(766d) DFT Analysis of Amino Acid Functionalization of Hematite for Electroreduction Catalysis

In a future with plentiful renewable electricity, electro-chemical systems to carry out chemical transformations can provide an efficient and sustainable alternative to fossil-fuel based energy consumption. Several important chemical reactions, such as CO₂ and N₂ reduction, have electro-chemical counterparts to form useful products through a series of proton-coupled electron transfer (PCET) reactions. The activity and selectivity of PCET reactions can significantly be impacted by the electrode-electrolyte interfacial properties, and tuning this near-surface environment can be used as a control towards developing active and selective electrochemical conversions.
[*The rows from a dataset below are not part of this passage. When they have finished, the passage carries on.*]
(** What the walker's success says, in the terms of [agrees]. *)
Lemma walk_agrees T ps a kind p b b1 tr : tables_wf T (cr3 ps) b ->
  translate ps a kind p b = (b1, Ok tr) ->
  touched T b b1 /\ agrees ps b1 a tr /\ (kind = AccessKind.WRITE -> dirty tr = true).
Proof.
  intros Hwf Htr. destruct (is_canonical_linear_address a) eqn:Hc.
  2:{ unfold translate in Htr. munfold. by rewrite Hc in Htr. }
  destruct (translate_spec ps a kind p T b Hwf Hc) as (b2 & Ht & Hr).
  destruct (resolve b Level.PML4 (cr3 ps) a) as [[[[l ta] i] e]|] eqn:Hres; [|congruence].
  destruct Hr as [Hr Hm]. rewrite Htr in Hr. injection Hr as <- Hout. rewrite <- Hout in Hm.
  specialize (Hm eq_refl). split; [done|].
  destruct (touched_resolve T (cr3 ps) b b1 a l ta i e Hwf Ht Hres) as (Hres' & [He _] & _).
  rewrite Hm in Hres', He.
  destruct (resolve_inv b (cr3 ps) a Level.PML4) with (ta0 := cr3 ps) (l := l) (ta := ta)
    (i := i) (e := e) as (Hl & _ & _ & _ & _ & Hle); [done|constructor|done|].
  destruct (leaf_level e l Hl Hle) as [Hl' Hn].
  unfold leaf_outcome in Hout. munfold. rewrite Hn in Hout.
  destruct (validate_reserved_bits ps e l a kind p) as [[]|] eqn:Hv; [|done].
  destruct (enforce_permissions _ _ _ _ _) as [[]|] eqn:Hen; [|done]. injection Hout as ->.
  split; [|by intros ->; simpl; rewrite orb_true_r].
  split; [done|]. exists l, ta, i, (marked e true kind), (is_dirty (marked e true kind)).
  split; [done|]. split.
  { intros kind' p'. rewrite (eq_ad_validate ps e _ l a kind' p' He).
    exact (validate_any ps e l a kind p a kind' p' Hv). }
  split; [rewrite is_accessed_bit, marked_testbit by lia; by rewrite orb_true_r|]. split; [done|].
  rewrite (eq_ad_translation _ _ _ _ _ _ He), marked_dirty. unfold leaf_translation.
  by rewrite Z.shiftl_1_l.
Qed.

Lemma with_dirty_extends e : ad_extends e (with_dirty e).
Proof.
  assert (Hb : forall i, 0 <= i -> Z.testbit (raw_bits (with_dirty e)) i =
    Z.testbit (raw_bits e) i || bool_decide (i = 5) || bool_decide (i = 6)).
  { intros i Hi. unfold with_dirty, ACCESSED_BIT, DIRTY_BIT. cbn [raw_bits].
    by rewrite !Z.lor_spec, !testbit_single by lia. }
  split.
  - intros i Hi H5 H6. rewrite Hb, !bool_decide_false by done. by rewrite !orb_false_r.
  - intros i Hi He. by rewrite Hb, He.
Qed.
Lemma with_dirty_dirty e : is_dirty (with_dirty e) = true.
Proof.
  rewrite is_dirty_bit. unfold with_dirty, DIRTY_BIT. cbn [raw_bits].
  rewrite Z.lor_spec, testbit_single by lia. by rewrite orb_true_r.
Qed.

Lemma mark_cached_spec T ps m b a tr l ta i e : tables_wf T (cr3 ps) b ->
  resolve b Level.PML4 (cr3 ps) a = Some (l, ta, i, e) ->
  leaf_entry_address tr = entry_address_for_index ta i ->
  exists b', mark_cached_translation_dirty a tr (m, b) =
    ((on_tlb (set_slot_dirty a) m, b'), Ok tt) /\ touched T b b' /\
    is_dirty (ent b' ta i) = true.
Proof.
  intros Hwf Hr Hea. pose proof (twf_bus _ _ _ Hwf) as Hok.
  destruct (touched_resolve T (cr3 ps) b b a l ta i e Hwf (touched_refl T b Hok) Hr)
    as (_ & _ & -> & Hi & Hta).
  destruct (twf_table _ _ _ Hwf _ _ _ Hta) as [Htok _].
  destruct (ent_read b ta i Hok Htok Hi) as [Hread Hu].
  assert (Hu' : u64 (raw_bits (with_dirty (ent b ta i)))).
  { unfold with_dirty. cbn [raw_bits]. repeat apply u64_lor; done || by vm_compute. }
  destruct (update_spec T (cr3 ps) b ta l (table_key l a) i (with_dirty (ent b ta i))) as (b' & Hw & Ht & He);
    [done..|apply with_dirty_extends|done|].
  exists b'. split; [|split; [done|]].
  - unfold mark_cached_translation_dirty, on_mmu, on_memory. munfold_goal. rewrite Hea.
    unfold read_entry in Hread. munfold. destruct (bus_read b _ _) as [v|]; [|done]. injection Hread as Hv.
    unfold write_page_table_entry_if_changed in Hw. rewrite Hv. destruct (negb _); cbn [snd fst].
    + by rewrite Hw.
    + by injection Hw as ->.
  - rewrite (He _ _ _ _ Hta Hi), decide_True by done. apply with_dirty_dirty.
Qed.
Surface-bound amino acid chains can be used to alter the electrocatalytic performance by altering the active site structure and local environment. We used Density Functional Theory (DFT) to study the surface binding of short amino acid chains on Fe₂O₃ surfaces to understand how they alter the interfacial environment through surface-ligand interactions. We examine the effects of small amino acid binding on the stability of different Fe₂O₃terminations in the electrochemical environment. We consider how presence of continuum solvation affects the binding preferences of the amino acid. Coverage effects on binding energies are also evaluated. We then examine how these amino acid or peptide chain can act as shuttling agents to alter the energetics and kinetic barriers of PCET reactions.